Kasatkina reached the last four of the Lyon Open in March, her first WTA semi-final since claiming the Kremlin Cup in October 2018.

"I had a lot of expectations for myself and not only me but the people around after my very successful year in 2018, which I wasn't ready for, especially mentally," Kasatkina, who has become somewhat of a social media queen during the tennis hiatus, said.

"After this, my game fell apart little bit because you have no confidence in your head, there's no confidence in your shots. Rankings drop down as well because I was losing matches.

"I spoke with my coach and many things happened. I was pretty lost at that time but I think that helped me a lot to rebuild my confidence, rebuild my game maybe to change something.

"I think I started the year, not in Australia [first round], but after it better in Lyon. I really felt like I was building up my game again and I'm hungry to play the tournaments and win. Because I finally taste this semi-final, this special tournament. When I came to Indian Wells, I was feeling perfect in the practices. I really felt that if there wasn't the situation with coronavirus, maybe that was the point I could really start again.

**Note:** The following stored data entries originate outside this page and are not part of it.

Definition get_session_stats (self : t) (model_id : string)
    (session_id : option string) : session_view :=
  let cache_key :=
    match session_id with
    | Some sid => if truthy sid then model_id +:+ "_" +:+ sid else model_id
    | None => model_id
    end in
  match session_stats self !! cache_key with
  | None =>
      {| v_totalAttempts := 0; v_correctAttempts := 0;
         v_averageConfidence := 0.0; v_averageSimilarity := 0.0;
         v_successRate := 0.0; v_currentStreak := 0; v_bestStreak := 0;
         v_timeSpent := 0; v_lastActivity := None |}
  | Some stats =>
      let success_rate :=
        IZR (correctAttempts stats) / IZR (Z.max (totalAttempts stats) 1) * 100 in
      {| v_totalAttempts := totalAttempts stats;
         v_correctAttempts := correctAttempts stats;
         v_averageConfidence :=
           totalConfidence stats / IZR (Z.max (totalAttempts stats) 1);
         v_averageSimilarity :=
           totalSimilarity stats / IZR (Z.max (totalAttempts stats) 1);
         v_successRate := success_rate;
         v_currentStreak := currentStreak stats;
         v_bestStreak := bestStreak stats;
         v_timeSpent := timeSpent stats;
         v_lastActivity := Some (lastActivity stats) |}
  end.

(** The statistics created by [update_progress] for a new session key. *)
Definition fresh_stats (now : string) : stats :=
  {| totalAttempts := 0; correctAttempts := 0; totalConfidence := 0.0;
     totalSimilarity := 0.0; currentStreak := 0; bestStreak := 0;
     timeSpent := 0; lastActivity := now; labelProgress := ∅ |}.

Definition fresh_label_stats : label_stats :=
  {| attempts := 0; successes := 0; averageConfidence := 0.0 |}.

(** [progress_data.get("isCorrect")] as a condition. *)
Definition is_correct (pd : progress_data) : bool :=
  default false (pd_isCorrect pd).

(** Lines 126-157 of [update_progress]: the statistics of the session key
    after the attempt.  The counters and streaks are integers; the sums
    and the average of the confidences are exact here and rounded in the
    code. *)
Definition record_attempt (now : string) (pd : progress_data) (st : stats)
  : stats :=
  let correct := if is_correct pd then (correctAttempts st + 1)%Z
                 else correctAttempts st in
  let current := if is_correct pd then (currentStreak st + 1)%Z else 0%Z in
  let best := if is_correct pd then Z.max (bestStreak st) current
              else bestStreak st in
  let label_progress :=
    match pd_targetLabel pd with
    | Some target_label =>
        if truthy target_label then
          let ls := default fresh_label_stats (labelProgress st !! target_label) in
          let n := (attempts ls + 1)%Z in
          <[target_label :=
              {| attempts := n;
                 successes := if is_correct pd then (successes ls + 1)%Z
                              else successes ls;
                 averageConfidence :=
                   (averageConfidence ls * IZR (n - 1)
                    + default 0.0 (pd_confidence pd)) / IZR n |}]>
            (labelProgress st)
        else labelProgress st
    | None => labelProgress st
    end in
  {| totalAttempts := totalAttempts st + 1;
     correctAttempts := correct;
     totalConfidence := totalConfidence st + default 0.0 (pd_confidence pd);
     totalSimilarity := totalSimilarity st + default 0.0 (pd_similarity pd);
     currentStreak := current;
     bestStreak := best;
     timeSpent := timeSpent st + default 0%Z (pd_sessionTime pd);
     lastActivity := now;
     labelProgress := label_progress |}.

(** Lines 113-126 of [update_progress]: the statistics under the session
    key, created when the key is new. *)
Definition current_stats (self : t) (now session_key : string) : stats :=
  default (fresh_stats now) (session_stats self !! session_key).

(** [update_progress]: [now] is [datetime.utcnow().isoformat()]. *)
Definition update_progress (self : t) (now model_id user_id : string)
    (pd : progress_data) : session_view * t :=
  let session_key := session_key model_id user_id in
  let current := current_stats self now session_key in
  let self :=
    {| ml_service := ml_service self;
       comparison_cache := comparison_cache self;
       session_stats :=
         <[session_key := record_attempt now pd current]> (session_stats self) |} in
  (get_session_stats self model_id (Some user_id), self).

Definition reset_user_progress (self : t) (model_id user_id : string)
  : bool * t :=
  let session_key := session_key model_id user_id in
  let session_stats :=
    if bool_decide (session_key ∈ dom (session_stats self))
    then delete session_key (session_stats self) else session_stats self in
  let comparison_cache :=
    if bool_decide (session_key ∈ dom (comparison_cache self))
    then delete session_key (comparison_cache self) else comparison_cache self in
  (true, {| ml_service := ml_service self;
            comparison_cache := comparison_cache;
            session_stats := session_stats |}).

(** *** Label performance *)

(** The dictionary returned by [get_label_performance]. *)
Record label_performance : Type := {
  p_label : string;
  p_attempts : Z;
  p_successes : Z;
  p_successRate : R;
  p_averageConfidence : R;
  p_difficulty : string;
  p_recommendations : list string
}.

Definition _assess_difficulty (success_rate avg_confidence : R) : string :=
  if bool_decide (80 <= success_rate ∧ 0.8 <= avg_confidence) then "easy"
  else if bool_decide (60 <= success_rate ∧ 0.6 <= avg_confidence) then "medium"
  else if bool_decide (40 <= success_rate) then "hard"
  else "very_hard".

Definition _generate_recommendations (success_rate avg_confidence : R)
    (label : string) : list string :=
  let recommendations := [] in
  let recommendations :=
    if bool_decide (success_rate < 50) then
      recommendations
      ++ ["Practica más la seña '" +:+ label
          +:+ "' observando cuidadosamente la imagen de referencia";
          "Intenta realizar movimientos más lentos y deliberados"]
    else recommendations in
  let recommendations :=
    if bool_decide (avg_confidence < 0.6) then
      recommendations
      ++ ["Mejora la iluminación y asegúrate de que tu mano esté completamente visible";
          "Mantén la mano estable por unos segundos al realizar la seña"]
    else recommendations in
  let recommendations :=
    if bool_decide (success_rate < 70 ∧ 0.7 <= avg_confidence) then
      recommendations
      ++ ["Tu detección es buena, pero necesitas ser más preciso con la forma de la seña"]
    else recommendations in
  if bool_decide (recommendations = []) then
    recommendations
    ++ ["¡Excelente progreso! Continúa practicando para mantener tu nivel"]
  else recommendations.

Definition get_label_performance (self : t) (model_id label user_id : string)
  : label_performance :=
  let session_key := session_key model_id user_id in
  let unknown :=
    {| p_label := label; p_attempts := 0; p_successes := 0;
       p_successRate := 0.0; p_averageConfidence := 0.0;
       p_difficulty := "unknown"; p_recommendations := [] |} in
  match session_stats self !! session_key with
  | None => unknown
  | Some stats =>
      match labelProgress stats !! label with
      | None => unknown
      | Some label_stats =>
          let success_rate :=
            IZR (successes label_stats)
            / IZR (Z.max (attempts label_stats) 1) * 100 in
          let difficulty :=
            _assess_difficulty success_rate (averageConfidence label_stats) in
          let recommendations :=
            _generate_recommendations success_rate
                                      (averageConfidence label_stats) label in
          {| p_label := label;
             p_attempts := attempts label_stats;
             p_successes := successes label_stats;
             p_successRate := success_rate;
             p_averageConfidence := averageConfidence label_stats;
             p_difficulty := difficulty;
             p_recommendations := recommendations |}
      end
  end.

(** *** Reference images *)

(** A row of the [datasets] table as [get_reference_images] reads it.
    [s_landmarks] is [None] when the stored value is false as a condition
    ([None], an empty string or list); otherwise it is the landmark list,
    stored as a list or read by [json.loads], or the exception raised on
    the way.  [s_created_at] is the creation time in ISO format. *)
Record sample : Type := {
  s_label : string;
  s_image_data : option string;
  s_landmarks : option (result (list landmark));
  s_created_at : option string
}.

(** The loop over the fingertips in [_calculate_reference_quality_score]:
    the score when the loop ends, and the exception that ended it. *)
Fixpoint score_fingertips (wrist : landmark) (fingertips : list landmark)
    (score : R) : R * option exn :=
  match fingertips with
  | [] => (score, None)
  | tip :: fingertips =>
      match planar_distance tip wrist with
      | Raise e => (score, Some e)
      | Ok distance =>
          score_fingertips wrist fingertips
            (if bool_decide (0.1 < distance ∧ distance < 0.4) then score + 10
             else score)
      end
  end.

Definition _calculate_reference_quality_score (sample : sample) : R :=
  let score := 0.0 in
  let score :=
    match s_landmarks sample with
    | None => score
    | Some (Raise _) => score - 20
    | Some (Ok landmarks) =>
        if bool_decide (length landmarks = 21%nat) then
          let score := score + 50 in
          match
            wrist ← item landmarks 0%nat;
            fingertips ← mapM (item landmarks) [4; 8; 12; 16; 20]%nat;
            mret (wrist, fingertips)
          with
          | Raise _ => score - 20
          | Ok (wrist, fingertips) =>
              match score_fingertips wrist fingertips score with
              | (score, None) => score
              | (score, Some _) => score - 20
              end
          end
        else score
    end in
  match s_created_at sample with
  | Some _ => score + 5
  | None => score
  end.

(** [scored_samples.sort(key=lambda x: x[1], reverse=True)]: the sort is
    stable, entries with equal scores keep their order. *)
Fixpoint insert_by_score {A} (x : A * R) (l : list (A * R)) : list (A * R) :=
  match l with
  | [] => [x]
  | y :: l' =>
      if bool_decide (x.2 < y.2) then y :: insert_by_score x l' else x :: l
  end.

Definition sort_by_score_reverse {A} (l : list (A * R)) : list (A * R) :=
  foldr insert_by_score [] l.

Definition _select_best_reference_sample (samples : list sample)
  : result sample :=
  if bool_decide (length samples = 1%nat) then item samples 0%nat
  else
    let scored_samples :=
      (λ sample, (sample, _calculate_reference_quality_score sample))
        <$> samples in
    let scored_samples := sort_by_score_reverse scored_samples in
    first ← item scored_samples 0%nat;
    mret first.1.

(** An entry of the list returned by [get_reference_images]. *)
Record reference : Type := {
  r_label : string;
  r_referenceImage : option string;
  r_totalSamples : nat;
  r_landmarks : option (result (list landmark));
  r_created : option string
}.

(** [references[dataset.label].append(dataset)], with a new list for a
    new label: a dictionary keeps its keys in the order of their first
    insertion. *)
Fixpoint append_reference (references : list (string * list sample))
    (dataset : sample) : list (string * list sample) :=
  match references with
  | [] => [(s_label dataset, [dataset])]
  | (label, samples) :: references =>
      if bool_decide (label = s_label dataset)
      then (label, samples ++ [dataset]) :: references
      else (label, samples) :: append_reference references dataset
  end.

"What happened, happened. Now I have the time for myself to maybe think a bit more, to work on the things which I'll probably need when the season starts again. Everything is going the way it should be."

Since losing 6-3 6-2 to Osaka in the 2018 Paribas Open final, Kasatkina has watched the Japanese star go on to win the US Open and Australian Open. Is it a motivation for the right-hander?

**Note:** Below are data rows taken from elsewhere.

(** X4.  No record is lost or doubled on the way into the two indices of
    lists: the city/state index holds, all keys together, as many records
    as there are rows with city and state present, and the coordinate grid
    as many as there are rows with both coordinates. *)
Theorem index_record_counts (ext : Externals) (rows : list Row) :
  Forall (fun row => finite_coordinates row = true) rows ->
  exists ix,
    build_indices ext rows = Ok ix /\
    total_records (city_state_index ix) =
      length (filter (fun row => is_Some (city_state_key (make_record ext row))) rows) /\
    total_records (coordinate_grid ix) =
      length (filter (fun row => is_Some (row_lat row) /\ is_Some (row_lng row)) rows).
Proof.
  intros Hall. eexists. split.
  { apply run_loop_Ok. split; [exact Hall | reflexivity]. }
  simpl. rewrite !total_records_foldl.
  unfold total_records. rewrite !map_fold_empty. simpl.
  rewrite !length_filter_fmap. split; [reflexivity|].
  clear -Hall. induction Hall as [|row rows Hfin Hall IH]; [reflexivity|].
  rewrite !filter_cons.
  destruct (decide (is_Some (bucket_of (make_record ext row)))) as [Hb|Hb];
    destruct (decide (is_Some (row_lat row) /\ is_Some (row_lng row))) as [Hc|Hc];
    simpl; rewrite ?IH; try reflexivity; exfalso.
  - destruct Hb as [key Hkey]. apply bucket_of_coordinates in Hkey.
    apply Hc. exact Hkey.
  - destruct Hc as [[la Hla] [lo Hlo]].
    destruct (bucket_of_present ext row la lo Hfin Hla Hlo) as [key Hkey].
    apply Hb. eauto.
Qed.

Lemma index_record_counts_witness :
  Forall (fun row => finite_coordinates row = true) sample_source /\
  exists ix,
    build_indices AsciiStr.externals sample_source = Ok ix /\
    total_records (city_state_index ix) =
      length (filter (fun row => is_Some (city_state_key (make_record AsciiStr.externals row)))
                     sample_source) /\
    total_records (coordinate_grid ix) =
      length (filter (fun row => is_Some (row_lat row) /\ is_Some (row_lng row)) sample_source).
Proof.
  split; [exact sample_source_finite|].
  apply (index_record_counts AsciiStr.externals sample_source).
  exact sample_source_finite.
Defined.

(** * A coordinate without a bucket *)

Lemma run_loop_app (ext : Externals) (rows1 rows2 : list Row) (ix : Indices) :
  run_loop ext ix (rows1 ++ rows2) =
  bind (run_loop ext ix rows1) (fun ix' => run_loop ext ix' rows2).
Proof.
  revert ix. induction rows1 as [|row rows1 IH]; intros ix; simpl; [reflexivity|].
  destruct (process_row ext ix row) as [ix1|e]; simpl; [apply IH | reflexivity].
Qed.

Lemma int_of_float_Raise (x : float) (e : exn) :
  Py.int_of_float x = Raise e -> e = OverflowError \/ e = ValueError.
Proof.
  unfold Py.int_of_float. destruct (Prim2SF x); intros Heq; inversion Heq; auto.
Qed.

(** X5.  The loop stops at the first row that has both coordinates and one
    of them without a bucket.  The exception is the one of [int], of the
    latitude when the latitude has no bucket and of the longitude otherwise,
    an [OverflowError] or a [ValueError]; the rows after it play no part, and
    the run has printed its opening line and nothing else. *)
Theorem loop_stops_at_bad_coordinate (ext : Externals)
    (good rest : list Row) (bad : Row) :
  Forall (fun row => finite_coordinates row = true) good ->
  finite_coordinates bad = false ->
  exists la lo e,
    row_lat bad = Some la /\ row_lng bad = Some lo /\
    build_indices ext (good ++ bad :: rest) = Raise e /\
    (Py.int_of_float (la * 10) = Raise e \/
     (is_ok (Py.int_of_float (la * 10)) = true /\ Py.int_of_float (lo * 10) = Raise e)) /\
    (e = OverflowError \/ e = ValueError) /\
    (forall w path,
       fetchall w path = Ok (good ++ bad :: rest) ->
       build_fast_indices ext w (Some path) = ([PrintBuildingFrom path], Raise e)).
Proof.
  intros Hgood Hbad.
  unfold finite_coordinates in Hbad.
  destruct (row_lat bad) as [la|] eqn:Hla; [|discriminate].
  destruct (row_lng bad) as [lo|] eqn:Hlo; [|discriminate].
  assert (Hkey : exists e,
             grid_key (make_record ext bad) = Some (Raise e) /\
             (Py.int_of_float (la * 10) = Raise e \/
              (is_ok (Py.int_of_float (la * 10)) = true /\
               Py.int_of_float (lo * 10) = Raise e))).
  { unfold grid_key. simpl. rewrite Hla, Hlo.
    destruct (Py.int_of_float (la * 10)) as [a|e1]; simpl in *.
    - destruct (Py.int_of_float (lo * 10)) as [b|e2]; simpl in *; [discriminate|].
      exists e2. split; [reflexivity|]. right. split; reflexivity.
    - exists e1. split; [reflexivity|]. left. reflexivity. }
  destruct Hkey as (e & Hkey & Hwhich).
  assert (Hbuild : build_indices ext (good ++ bad :: rest) = Raise e).
  { unfold build_indices. rewrite run_loop_app.
    destruct (build_indices_Ok ext good Hgood) as (ix & Hix & _).
    unfold build_indices in Hix. rewrite Hix. simpl.
    unfold process_row. rewrite Hkey. reflexivity. }
  exists la, lo, e. repeat split; try assumption.
  - destruct Hwhich as [He|[_ He]]; exact (int_of_float_Raise _ _ He).
  - intros w path Hfetch. unfold build_fast_indices. simpl.
    rewrite Hfetch, Hbuild. reflexivity.
Qed.

Lemma loop_stops_at_bad_coordinate_witness :
  (Forall (fun row => finite_coordinates row = true) [row_beverly] /\
   finite_coordinates row_nowhere = false) /\
  exists la lo e,
    row_lat row_nowhere = Some la /\ row_lng row_nowhere = Some lo /\
    build_indices AsciiStr.externals ([row_beverly] ++ row_nowhere :: [row_holtsville]) = Raise e /\
    (Py.int_of_float (la * 10) = Raise e \/
     (is_ok (Py.int_of_float (la * 10)) = true /\ Py.int_of_float (lo * 10) = Raise e)) /\
    (e = OverflowError \/ e = ValueError) /\
    (forall w path,
       fetchall w path = Ok ([row_beverly] ++ row_nowhere :: [row_holtsville]) ->
       build_fast_indices AsciiStr.externals w (Some path) =
         ([PrintBuildingFrom path], Raise e)).
Proof.
  assert (Hgood : Forall (fun row => finite_coordinates row = true) [row_beverly]).
  { constructor; [vm_compute; reflexivity | constructor]. }
  assert (Hbad : finite_coordinates row_nowhere = false) by (vm_compute; reflexivity).
  split; [split; assumption|].
  exact (loop_stops_at_bad_coordinate AsciiStr.externals
           [row_beverly] [row_holtsville] row_nowhere Hgood Hbad).
Defined.

(** * Building in two parts *)

(** X6.  The indices of a source in two parts are those of the parts put
    together: the zipcode index of the second part laid over that of the
    first, and under every key of the two other indices the list of the
    first part followed by the list of the second. *)
Theorem build_of_two_parts (ext : Externals) (rows1 rows2 : list Row) :
  Forall (fun row => finite_coordinates row = true) (rows1 ++ rows2) ->
  exists ix1 ix2 ix,
    build_indices ext rows1 = Ok ix1 /\
    build_indices ext rows2 = Ok ix2 /\
    build_indices ext (rows1 ++ rows2) = Ok ix /\
    zipcode_index ix = zipcode_index ix2 ∪ zipcode_index ix1 /\
    (forall key,
       bucket_at (city_state_index ix) key =
       bucket_at (city_state_index ix1) key ++ bucket_at (city_state_index ix2) key) /\
    (forall key,
       bucket_at (coordinate_grid ix) key =
       bucket_at (coordinate_grid ix1) key ++ bucket_at (coordinate_grid ix2) key).
Proof.
  intros Hall. pose proof Hall as Hparts. apply Forall_app in Hparts as [Hall1 Hall2].
  destruct (build_indices_Ok ext rows1 Hall1) as (ix1 & Hix1 & Hzip1 & Hcity1 & Hgrid1 & _).
  destruct (build_indices_Ok ext rows2 Hall2) as (ix2 & Hix2 & Hzip2 & Hcity2 & Hgrid2 & _).
  destruct (build_indices_Ok ext _ Hall) as (ix & Hix & Hzip & Hcity & Hgrid & _).
  exists ix1, ix2, ix. repeat split; try assumption.
  - apply map_eq. intros code.
    rewrite lookup_union, Hzip, Hzip1, Hzip2, fmap_app, filter_app, last_app.
    destruct (last (filter _ (make_record ext <$> rows2))) as [r2|];
      destruct (last (filter _ (make_record ext <$> rows1))) as [r1|]; reflexivity.
  - intros key. rewrite Hcity, Hcity1, Hcity2, fmap_app, filter_app. reflexivity.
  - intros key. rewrite Hgrid, Hgrid1, Hgrid2, fmap_app, filter_app. reflexivity.
Qed.

Lemma build_of_two_parts_witness :
  Forall (fun row => finite_coordinates row = true)
         ([row_beverly; row_holtsville] ++ [row_no_code; row_beverly_again; row_long_code]) /\
  exists ix1 ix2 ix,
    build_indices AsciiStr.externals [row_beverly; row_holtsville] = Ok ix1 /\
    build_indices AsciiStr.externals [row_no_code; row_beverly_again; row_long_code] = Ok ix2 /\
    build_indices AsciiStr.externals
      ([row_beverly; row_holtsville] ++ [row_no_code; row_beverly_again; row_long_code]) = Ok ix /\
    zipcode_index ix = zipcode_index ix2 ∪ zipcode_index ix1 /\
    (forall key,
       bucket_at (city_state_index ix) key =
       bucket_at (city_state_index ix1) key ++ bucket_at (city_state_index ix2) key) /\
    (forall key,
       bucket_at (coordinate_grid ix) key =
       bucket_at (coordinate_grid ix1) key ++ bucket_at (coordinate_grid ix2) key).
Proof.
  split; [exact sample_source_finite|].
  apply (build_of_two_parts AsciiStr.externals [row_beverly; row_holtsville]
           [row_no_code; row_beverly_again; row_long_code]).
  exact sample_source_finite.
Defined.

(** * The order of the rows *)

(** When no two rows share a padded code, at most one record carries a
    given code. *)
Lemma one_record_per_code (ext : Externals) (rows : list Row) (code : string) :
  NoDup (padded_codes rows) ->
  (length (filter (fun r => Py.truthy (zipcode r) = Some code)
                  (make_record ext <$> rows)) <= 1)%nat.
Proof.
  induction rows as [|row rows IH]; intros Hnd; [simpl; lia|].
  rewrite fmap_cons, filter_cons.
  unfold padded_codes in Hnd. cbn [omap list_omap] in Hnd.
  fold (padded_codes rows) in Hnd.
  destruct (decide (Py.truthy (zipcode (make_record ext row)) = Some code)) as [Hc|Hc].
  - apply record_code in Hc as (raw & Hraw & ->).
    rewrite Hraw in Hnd. simpl in Hnd.
    apply NoDup_cons in Hnd as [Hnotin _].
    destruct (filter _ (make_record ext <$> rows)) as [|r l] eqn:Hf; [simpl; lia|].
    exfalso. apply Hnotin. apply (padded_codes_elem ext). exists r.
    assert (Hr : r ∈ filter (fun r => Py.truthy (zipcode r) = Some (Py.zfill 5 raw))
                            (make_record ext <$> rows)).
    { rewrite Hf. apply elem_of_cons. left. reflexivity. }
    apply list_elem_of_filter in Hr. tauto.
  - apply IH. destruct (Py.truthy (row_zipcode row)); simpl in Hnd; [|exact Hnd].
    apply NoDup_cons in Hnd. tauto.
Qed.

Lemma short_permutation_eq {A : Type} (l1 l2 : list A) :
  l1 ≡ₚ l2 -> (length l1 <= 1)%nat -> l1 = l2.
Proof.
  intros Hperm Hlen. destruct l1 as [|x [|y l1]]; simpl in Hlen; [| |lia].
  - apply Permutation_nil_l in Hperm. congruence.
  - apply Permutation_singleton_l in Hperm. congruence.
Qed.

(** X7.  The query that feeds the loop has no [ORDER BY].  Reading the same
    rows in another order gives the same keys in all three indices and, under
    each key of the city/state index and of the grid, the same records in
    another order.  When no two rows share a padded code, the zipcode index
    is the same whatever the order. *)
Theorem row_order_matters_little (ext : Externals) (rows rows' : list Row) :
  Forall (fun row => finite_coordinates row = true) rows ->
  rows ≡ₚ rows' ->
  exists ix ix',
    build_indices ext rows = Ok ix /\
    build_indices ext rows' = Ok ix' /\
    dom (zipcode_index ix) = dom (zipcode_index ix') /\
    dom (city_state_index ix) = dom (city_state_index ix') /\
    dom (coordinate_grid ix) = dom (coordinate_grid ix') /\
    (forall key,
       bucket_at (city_state_index ix) key ≡ₚ bucket_at (city_state_index ix') key) /\
    (forall key,
       bucket_at (coordinate_grid ix) key ≡ₚ bucket_at (coordinate_grid ix') key) /\
    (NoDup (padded_codes rows) -> zipcode_index ix = zipcode_index ix').
Proof.
  intros Hall Hperm.
  assert (Hall' : Forall (fun row => finite_coordinates row = true) rows').
  { rewrite <- Hperm. exact Hall. }
  destruct (build_indices_Ok ext rows Hall)
    as (ix & Hix & Hzip & Hcity & Hgrid & Hdomc & Hdomg).
  destruct (build_indices_Ok ext rows' Hall')
    as (ix' & Hix' & Hzip' & Hcity' & Hgrid' & Hdomc' & Hdomg').
  assert (Hrecs : make_record ext <$> rows ≡ₚ make_record ext <$> rows').
  { rewrite Hperm. reflexivity. }
  exists ix, ix'. repeat split; try assumption.
  - apply set_eq. intros code. rewrite !elem_of_dom, Hzip, Hzip'.
    assert (Hany : forall l : list FastZipcode,
              is_Some (last (filter (fun r => Py.truthy (zipcode r) = Some code) l)) <->
              exists r, r ∈ l /\ Py.truthy (zipcode r) = Some code).
    { intros l. split.
      - intros [r Hr]. exists r.
        apply last_Some_elem_of, list_elem_of_filter in Hr. tauto.
      - intros (r & Hin & Hcode).
        destruct (last _) as [r'|] eqn:Hlast; [eauto|].
        apply last_None in Hlast. exfalso.
        apply (filter_nil_not_elem_of _ _ r Hlast Hcode Hin). }
    rewrite !Hany. setoid_rewrite Hrecs. reflexivity.
  - apply set_eq. intros key. rewrite !elem_of_dom, Hdomc, Hdomc'.
    setoid_rewrite Hrecs. reflexivity.
  - apply set_eq. intros key. rewrite !elem_of_dom, Hdomg, Hdomg'.
    setoid_rewrite Hrecs. reflexivity.
  - intros key. rewrite Hcity, Hcity', Hrecs. reflexivity.
  - intros key. rewrite Hgrid, Hgrid', Hrecs. reflexivity.
  - intros Hnd. apply map_eq. intros code. rewrite Hzip, Hzip'. f_equal.
    apply short_permutation_eq.
    + rewrite Hrecs. reflexivity.
    + apply one_record_per_code. exact Hnd.
Qed.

"Well after that final and during the tournament, of course I felt I was close to a very high level of tennis," Kasatkina continued. "I showed some good results and finished top 10, which was very positive at the time but maybe a little bit early. After the final, I felt like okay it seems like I have something inside that can bring me higher. But mentally, I wasn't ready."

Kasatkina, who believes she was close to rediscovering her 2018 form before the pandemic, believes the enforced break has been beneficial.

"For sure because for the past season, it was really tough," she added when asked about her time away from the sport. "Maybe it was good I had this time to come down a little bit and live a normal life. Not to rush to every tournaments, tournament by tournament, week by week."